Peter Cushing, 81; Starred in Classic Horror Movies


Peter Cushing, the refined British actor who appeared with Sir Laurence Olivier in “Hamlet” but was better known around the world as Dr. Frankenstein in classic Gothic horror films, died Thursday of cancer in Canterbury, England. He was 81.

“He was a dear, sweet, funny man, totally unlike the characters he played. He died with his boots on,” said Los Angeles producer Ted Newsom, for whom Cushing narrated a documentary six weeks ago titled “Flesh and Blood--Hammer Heritage of Horror.”

Cushing found regular work as a young actor in films ranging widely from “The Man in the Iron Mask” to Laurel and Hardy’s “A Chump at Oxford” to Olivier’s 1948 version of “Hamlet.”


But the gaunt Cushing found his true metier in the 1950s with Great Britain’s Hammer Studios, playing the imposing Baron Frankenstein to Christopher Lee’s monster.

Among Cushing’s bloodcurdling films as the good doctor were “Frankenstein and the Monster From Hell,” “Frankenstein Created Woman,” “The Revenge of Frankenstein,” “The Evil of Frankenstein” and “Frankenstein Must Be Destroyed!”

“I loved playing Frankenstein,” Cushing told The Times in 1982. “We were fantasy figures, weren’t we?”

The actor described his singular horror background in two books, “Past Forgetting: Memoirs of the Hammer Years” in 1988, and “An Autobiography” in 1986.

Cushing teamed up with Lee in other horror movies such as “Dr. Terror’s House of Horrors” and as Dr. Van Helsing opposite Lee’s Count Dracula in “Count Dracula and His Vampire Bride.”

The stately Cushing took his place in a long line of actors portraying the singular sleuth Sherlock Holmes in the 1959 film “The Hound of the Baskervilles.” He also took on the role for a British television series.

Younger viewers may remember the versatile character actor as Grand Moff Tarkin in the 1977 blockbuster “Star Wars.”

Occasionally chafing at being stereotyped in horror roles, Cushing said pragmatically: “I don’t have any regrets.
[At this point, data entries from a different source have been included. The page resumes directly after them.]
Lemma GetWaitTimes_failures_witness :
  let net := demoNet (tokenReply 3600) (scheduleReply []) nullEntryReply in
  let s := startedAt (at_ day0 20 0) in
  fst (GetWaitTimes net demoPark s)
  = Throw "TypeError: Cannot read property 'id' of null"
  /\ exists s1 s2 o es,
       CacheScheduleData net demoPark s = (Ok tt, s1)
       /\ FetchURL net demoPark (ContructWaitTimesURL demoPark)
            (withData (RegionData (park_region demoPark))) s1 = (Ok (JsonObj o), s2)
       /\ entries o = Some es
       /\ (("TypeError: Cannot read property 'id' of null"
            = "TypeError: Cannot read property 'id' of null" /\ None ∈ es)
           \/ ("TypeError: Cannot read property 'id' of null"
               = "TypeError: Cannot read property 'fastPass' of undefined"
               /\ exists ride,
                    Some ride ∈ es /\ isAttraction ride = true
                    /\ l_waitTime ride = None)).
Proof.
  intros net s. split; [vm_compute; reflexivity |].
  assert (Hrun : GetWaitTimes net demoPark s
                 = (Throw "TypeError: Cannot read property 'id' of null",
                    snd (GetWaitTimes net demoPark s)))
    by (vm_compute; reflexivity).
  exact (GetWaitTimes_failures net demoPark s _ _ Hrun).
Defined.

Lemma GetWaitTimes_fallback_witness :
  let net :=
    demoNet (tokenReply 3600) (scheduleReply [demoEntry day0])
      (liveReply [closedRide "80010191;entityType=Attraction"]) in
  let s := eveningState in
  let s' := snd (GetWaitTimes net demoPark s) in
  let obj :=
    closedRecord "80010191"
      (Some {| date := None;
               openingTime := at_ day0 0 0;
               closingTime := at_ day0 23 59 + 59000;
               type := "Closed";
               special := None |}) in
  GetWaitTimes net demoPark s = (Ok [obj], s')
  /\ cachedSchedule demoPark s' "80010190" = Some [demoWindow day0;
        synthesized (park_timezone demoPark) (day0 + 1);
        synthesized (park_timezone demoPark) (day0 + 2)]
  /\ r_schedule obj
     = ScheduleWindow
         {| date := None;
            openingTime :=
              moment.format (moment.startOfDay (park_timezone demoPark) (clock s'));
            closingTime :=
              moment.format (moment.endOfDay (park_timezone demoPark) (clock s'));
            type := if r_active obj then "Operating" else "Closed";
            special := None |}.
Proof.
  intros net s s' obj.
  assert (Hrun : GetWaitTimes net demoPark s = (Ok [obj], s'))
    by (vm_compute; reflexivity).
  split; [exact Hrun |]. split; [vm_compute; reflexivity |].
  apply (GetWaitTimes_fallback net demoPark s s' [obj] obj Hrun
           (list_elem_of_here obj [])).
  - vm_compute. reflexivity.
  - vm_compute. reflexivity.
  - vm_compute. reflexivity.
Defined.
Things like Frankenstein and Dracula were such big successes and they obviously led to a lot of sequels.”

Cushing was born May 26, 1913, in Kenley, England. He worked as a clerk in a surveyor’s office before winning a scholarship to the Guildhall School of Music and Drama in London.
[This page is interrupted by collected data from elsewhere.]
Definition exec (REG_DMA_CONFIG : Z) (c : call) (chip : pcie_audio)
  : option pcie_audio :=
  let '(mem, op) := c in
  match op with
  | OpOpen now ssp => Some (snd (pcie_audio_pcm_open mem now ssp chip))
  | OpClose ssp => Some (snd (pcie_audio_pcm_close mem ssp chip))
  | OpHwParams malloc_pages ring_alloc ssp params =>
      snd <$> pcie_audio_hw_params mem malloc_pages ring_alloc ssp params chip
  | OpHwFree ssp => Some (pcie_audio_hw_free ssp chip)
  | OpPrepare ssp => Some (snd (pcie_audio_prepare mem ssp chip))
  | OpTrigger now ssp cmd => Some (snd (pcie_audio_trigger mem now ssp cmd chip))
  | OpInterrupt pb cap dma now =>
      let chip := hw_present REG_STATUS_PB_UNDERRUN pb chip in
      let chip := hw_present REG_STATUS_CAP_OVERRUN cap chip in
      let chip := hw_present REG_STATUS_DMA_ERROR dma chip in
      Some (snd (pcie_audio_interrupt REG_DMA_CONFIG now chip))
  end.

Fixpoint run (REG_DMA_CONFIG : Z) (calls : list call) (chip : pcie_audio)
  : option pcie_audio :=
  match calls with
  | [] => Some chip
  | c :: calls' =>
      match exec REG_DMA_CONFIG c chip with
      | Some chip' => run REG_DMA_CONFIG calls' chip'
      | None => None
      end
  end.

(** The private data as [snd_card_new] allocates it: zero-filled, over a
    register window in which no register has been written yet (such a
    register reads 0). *)
Definition stream0 : pcie_audio_stream :=
  {| substream := None; desc := None; desc_dma := 0; desc_count := 0;
     current_desc := 0; period_size := 0; buffer_size := 0; periods := 0;
     interrupts := 0; errors := 0; last_interrupt := 0; latency := 0;
     hw_ptr := 0; prev_hw_ptr := 0; channels := 0; rate := 0; format := 0;
     is_dsd := false |}.

Definition chip0 : pcie_audio :=
  {| reg_base := ∅; playback := stream0; capture := stream0;
     stats := {| pb_underruns := 0; cap_overruns := 0; clock_unlocks := 0;
                 dma_errors := 0; start_time := 0 |};
     trace := [] |}.

(** *** The enable bits along a trace

    [enable_reg d] is the enable register of direction [d].  Only the
    driver writes the enable registers, so their values at any point of a
    trace are those of the last [EvWrite] to them.  [replay_enable] walks
    a trace from the enable values [en] (playback, capture) and returns
    the final values, or [None] if some ring was released with
    [dma_free_coherent] while the enable register of its direction was
    non-zero. *)

Definition enable_reg (d : direction) : Z :=
  match d with
  | SNDRV_PCM_STREAM_PLAYBACK => REG_CTRL_PB_ENABLE
  | SNDRV_PCM_STREAM_CAPTURE => REG_CTRL_CAP_ENABLE
  end.

Definition enable_of (d : direction) (en : Z * Z) : Z :=
  match d with
  | SNDRV_PCM_STREAM_PLAYBACK => fst en
  | SNDRV_PCM_STREAM_CAPTURE => snd en
  end.

Definition replay_event (en : option (Z * Z)) (e : event) : option (Z * Z) :=
  match en with
  | None => None
  | Some (pb, cap) =>
      match e with
      | EvWrite reg val =>
          Some (if reg =? REG_CTRL_PB_ENABLE then val else pb,
                if reg =? REG_CTRL_CAP_ENABLE then val else cap)
      | EvDmaFree d _ _ =>
          if enable_of d (pb, cap) =? 0 then Some (pb, cap) else None
      | _ => Some (pb, cap)
      end
  end.

Definition replay_enable (en : Z * Z) (tr : list event) : option (Z * Z) :=
  fold_left replay_event tr (Some en).

Definition frees_disabled (en : Z * Z) (tr : list event) : bool :=
  match replay_enable en tr with Some _ => true | None => false end.

(** An event is harmless for the rings in [freeable] when it is not a
    write of a non-zero value to an enable register and not the release
    of a ring outside [freeable]. *)
Definition is_enable_reg (reg : Z) : bool :=
  (reg =? REG_CTRL_PB_ENABLE) || (reg =? REG_CTRL_CAP_ENABLE).

Definition harmless (freeable : direction -> bool) (e : event) : bool :=
  match e with
  | EvWrite reg val => negb (is_enable_reg reg) || (val =? 0)
  | EvDmaFree d _ _ => freeable d
  | _ => true
  end.

(** The rings a call may release: that of one direction, or none. *)
Definition only_ring (d : direction) : direction -> bool :=
  fun d' => bool_decide (d' = d).

Definition no_ring : direction -> bool := fun _ => false.

(** *** Stream life cycle

    [armed] records, per direction, whether the last trigger was a start
    or resume with no stop, suspend or prepare since.  A call sequence
    follows the life cycle when close and hw_params are only issued for
    a direction that is not armed. *)

Definition set_armed (d : direction) (b : bool) (armed : bool * bool)
  : bool * bool :=
  match d with
  | SNDRV_PCM_STREAM_PLAYBACK => (b, snd armed)
  | SNDRV_PCM_STREAM_CAPTURE => (fst armed, b)
  end.

Definition is_armed (d : direction) (armed : bool * bool) : bool :=
  match d with
  | SNDRV_PCM_STREAM_PLAYBACK => fst armed
  | SNDRV_PCM_STREAM_CAPTURE => snd armed
  end.

Definition armed_after (c : call) (armed : bool * bool) : bool * bool :=
  let '(mem, op) := c in
  match op with
  | OpPrepare ssp => set_armed (ss_stream (mem ssp)) false armed
  | OpTrigger _ ssp cmd =>
      if (cmd =? SNDRV_PCM_TRIGGER_START) || (cmd =? SNDRV_PCM_TRIGGER_RESUME)
      then set_armed (ss_stream (mem ssp)) true armed
      else if (cmd =? SNDRV_PCM_TRIGGER_STOP) || (cmd =? SNDRV_PCM_TRIGGER_SUSPEND)
      then set_armed (ss_stream (mem ssp)) false armed
      else armed
  | _ => armed
  end.

(** The enable values [en] agree with [armed]: a direction that is not
    armed has its enable bit clear. *)
Definition cleared (armed : bool * bool) (en : Z * Z) : Prop :=
  forall d, is_armed d armed = false -> enable_of d en = 0.

Definition call_allowed (c : call) (armed : bool * bool) : bool :=
  let '(mem, op) := c in
  match op with
  | OpClose ssp => negb (is_armed (ss_stream (mem ssp)) armed)
  | OpHwParams _ _ ssp _ => negb (is_armed (ss_stream (mem ssp)) armed)
  | _ => true
  end.

Fixpoint follows_lifecycle (armed : bool * bool) (calls : list call) : bool :=
  match calls with
  | [] => true
  | c :: calls' =>
      call_allowed c armed && follows_lifecycle (armed_after c armed) calls'
  end.

(** ** Observations on traces *)

(** The events a call appended to the trace. *)
Definition emitted (before after : pcie_audio) : list event :=
  drop (List.length (trace before)) (trace after).

Definition is_notification (d : direction) (e : event) : bool :=
  match e with
  | EvStopXrun d' _ => bool_decide (d' = d)
  | EvPeriodElapsed d' _ => bool_decide (d' = d)
  | _ => false
  end.

(** The notifications sent to the session of direction [d]. *)
Definition notifications (d : direction) (tr : list event) : list event :=
  List.filter (is_notification d) tr.

Definition is_write (e : event) : bool :=
  match e with EvWrite _ _ => true | _ => false end.

(** The register writes of a trace, in order. *)
Definition reg_writes (tr : list event) : list event :=
  List.filter is_write tr.

(** Per-direction names for the handler's status register and x-run
    statistic. *)
Definition xrun_status_reg (d : direction) : Z :=
  match d with
  | SNDRV_PCM_STREAM_PLAYBACK => REG_STATUS_PB_UNDERRUN
  | SNDRV_PCM_STREAM_CAPTURE => REG_STATUS_CAP_OVERRUN
  end.

Definition xrun_stat (d : direction) (st : pcie_audio_stats) : Z :=
  match d with
  | SNDRV_PCM_STREAM_PLAYBACK => pb_underruns st
  | SNDRV_PCM_STREAM_CAPTURE => cap_overruns st
  end.

(** Decoding of the format and sample-family registers, as
    [pcie_audio_hw_params] packs them: channels minus one in the low
    byte, bit depth from bit 8, the DSD flag in bit 31; the multiplier
    minus one from bit 8 and the family (set: 48 kHz, clear: 44.1 kHz)
    in bit 31. *)
Definition fmt_channels_minus_one (reg : Z) : Z := Z.land reg 0xFF.
Definition fmt_bit_depth (reg : Z) : Z := Z.land (Z.shiftr reg 8) 0x7FFFFF.
Definition fmt_dsd (reg : Z) : bool := Z.testbit reg 31.
Definition family_is_48k (reg : Z) : bool := Z.testbit reg 31.
Definition family_base_rate (reg : Z) : Z :=
  if family_is_48k reg then 48000 else 44100.
(** The multiplier field of the sample-family register as it is stored. *)
Definition family_multi_field (reg : Z) : Z :=
  Z.land (Z.shiftr reg 8) 0x7FFFFF.

(** ** Inputs used in the examples

    Substreams 0 and 2 are playback substreams, 1 is the capture
    substream; every runtime describes a buffer of 8 periods of 4096
    bytes at bus address 0x10000000. *)

Definition rt_4096x8 : snd_pcm_runtime :=
  {| rt_dma_addr := 0x10000000; rt_dma_bytes := 32768;
     rt_period_bytes := 4096; rt_periods := 8 |}.

Definition mem_4096x8 : pcm_mem :=
  fun p =>
    {| ss_stream := if Nat.eqb p 1 then SNDRV_PCM_STREAM_CAPTURE
                    else SNDRV_PCM_STREAM_PLAYBACK;
       ss_runtime := rt_4096x8 |}.

Definition params_of (chans rt width : Z) : snd_pcm_hw_params :=
  {| params_channels := chans; params_rate := rt; params_format := 0;
     params_physical_width := width; params_buffer_bytes := 32768 |}.

(** The words a successful call leaves in the format, sample-family and
    target-rate registers. *)
Definition format_word (params : snd_pcm_hw_params) : Z :=
  Z.lor (Z.lor 0 (u32 (Z.shiftl (params_physical_width params) 8)))
    (u32 (params_channels params - 1)).

Definition family_word (params : snd_pcm_hw_params) : Z :=
  let rate_ctrl := if params_rate params mod 44100 =? 0 then 0 else Z.shiftl 1 31 in
  let base_rate := if rate_ctrl =? 0 then 44100 else 48000 in
  let multi := params_rate params / base_rate in
  Z.lor rate_ctrl (u32 (Z.shiftl (u32 (multi - 1)) 8)).

(** Offsets standing for the unknown [REG_DMA_CONFIG] and
    [REG_PCIE_CONFIG] in the examples; both lie outside the map of
    [pcie-audio.h]. *)
Definition EXAMPLE_REG_DMA_CONFIG : Z := 0x400.
Definition EXAMPLE_REG_PCIE_CONFIG : Z := 0x404.

(** Playback substream 0 opened, configured, prepared and started. *)
Definition calls_playback_start : list call :=
  [ (mem_4096x8, OpOpen 0 0%nat);
    (mem_4096x8, OpHwParams 0 (Some 0x2000) 0%nat (params_of 2 48000 32));
    (mem_4096x8, OpPrepare 0%nat);
    (mem_4096x8, OpTrigger 0 0%nat SNDRV_PCM_TRIGGER_START) ].

(** The same, then stopped and closed. *)
Definition calls_playback_stop_close : list call :=
  calls_playback_start ++
  [ (mem_4096x8, OpTrigger 0 0%nat SNDRV_PCM_TRIGGER_STOP);
    (mem_4096x8, OpClose 0%nat) ].

(** The same, closed while still running. *)
Definition calls_playback_close_running : list call :=
  calls_playback_start ++ [ (mem_4096x8, OpClose 0%nat) ].

(** The same, configured again while still running. *)
Definition calls_playback_reconfigure_running : list call :=
  calls_playback_start ++
  [ (mem_4096x8, OpHwParams 0 (Some 0x3000) 0%nat (params_of 2 48000 32)) ].

(** The chip a call sequence leaves when issued after probe. *)
Definition chip_after (calls : list call) : pcie_audio :=
  default chip0 (run EXAMPLE_REG_DMA_CONFIG calls chip0).

(** The hardware latching an underrun while playback runs, and after
    playback has been stopped and closed. *)
Definition chip_underrun_running : pcie_audio :=
  hw_present REG_STATUS_PB_UNDERRUN 1 (chip_after calls_playback_start).

Definition chip_underrun_closed : pcie_audio :=
  hw_present REG_STATUS_PB_UNDERRUN 1 (chip_after calls_playback_stop_close).

(** A DMA error latched while only playback is running. *)
Definition chip_dma_fault : pcie_audio :=
  hw_present REG_STATUS_DMA_ERROR 1 (chip_after calls_playback_start).

(** Playback substream 0 opened, nothing else. *)
Definition chip_open_playback : pcie_audio :=
  chip_after [ (mem_4096x8, OpOpen 0 0%nat) ].

(** Bit 8, and bit 16, of the DMA error register latched while playback
    is running. *)
Definition chip_dma_error_bit8 : pcie_audio :=
  hw_present REG_STATUS_DMA_ERROR 0x100 (chip_after calls_playback_start).

Definition chip_dma_error_bit16 : pcie_audio :=
  hw_present REG_STATUS_DMA_ERROR 0x10000 (chip_after calls_playback_start).

(** [SNDRV_PCM_FORMAT_S24_LE] of the sound core: 24-bit samples, each in
    a 32-bit word, so that [params_physical_width] is 32.  Two channels
    of it at 96 kHz. *)
Definition SNDRV_PCM_FORMAT_S24_LE : Z := 6.

Definition params_s24_le_96k_stereo : snd_pcm_hw_params :=
  {| params_channels := 2; params_rate := 96000;
     params_format := SNDRV_PCM_FORMAT_S24_LE;
     params_physical_width := 32; params_buffer_bytes := 32768 |}.

(** * Further parts of the driver *)

(** ** More of the register map (pcie-audio.h) *)

Definition REG_CTRL_CLOCK_SRC : Z := 0x010.
Definition REG_CTRL_MASTER_MODE : Z := 0x014.
Definition REG_DMA_PB_CURRENT : Z := 0x10C.
Definition REG_DMA_CAP_CURRENT : Z := 0x20C.

Definition irq_en_reg (d : direction) : Z :=
  match d with
  | SNDRV_PCM_STREAM_PLAYBACK => REG_DMA_PB_IRQ_EN
  | SNDRV_PCM_STREAM_CAPTURE => REG_DMA_CAP_IRQ_EN
  end.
He made his stage debut in Worthing, England, in 1935 as Capt. Randall in “The Middle Watch,” and his Broadway debut six years later as Percival in “The Seventh Trumpet.” He also toured Australia and New Zealand with Olivier and his Old Vic Company.

In addition to theater and films, Cushing won praise for his television appearances, notably in the starring role as Winston Smith in George Orwell’s “1984,” in the title role of “Dr. Who,” as Dr. Manette in “A Tale of Two Cities” and as professor Charles Copeland in “Helen Keller: The Miracle Continues.”

His work was recognized by Queen Elizabeth in 1989, when she named Cushing an officer in the Order of the British Empire.

Cushing married actress Helen Beck in 1943. She died in 1971.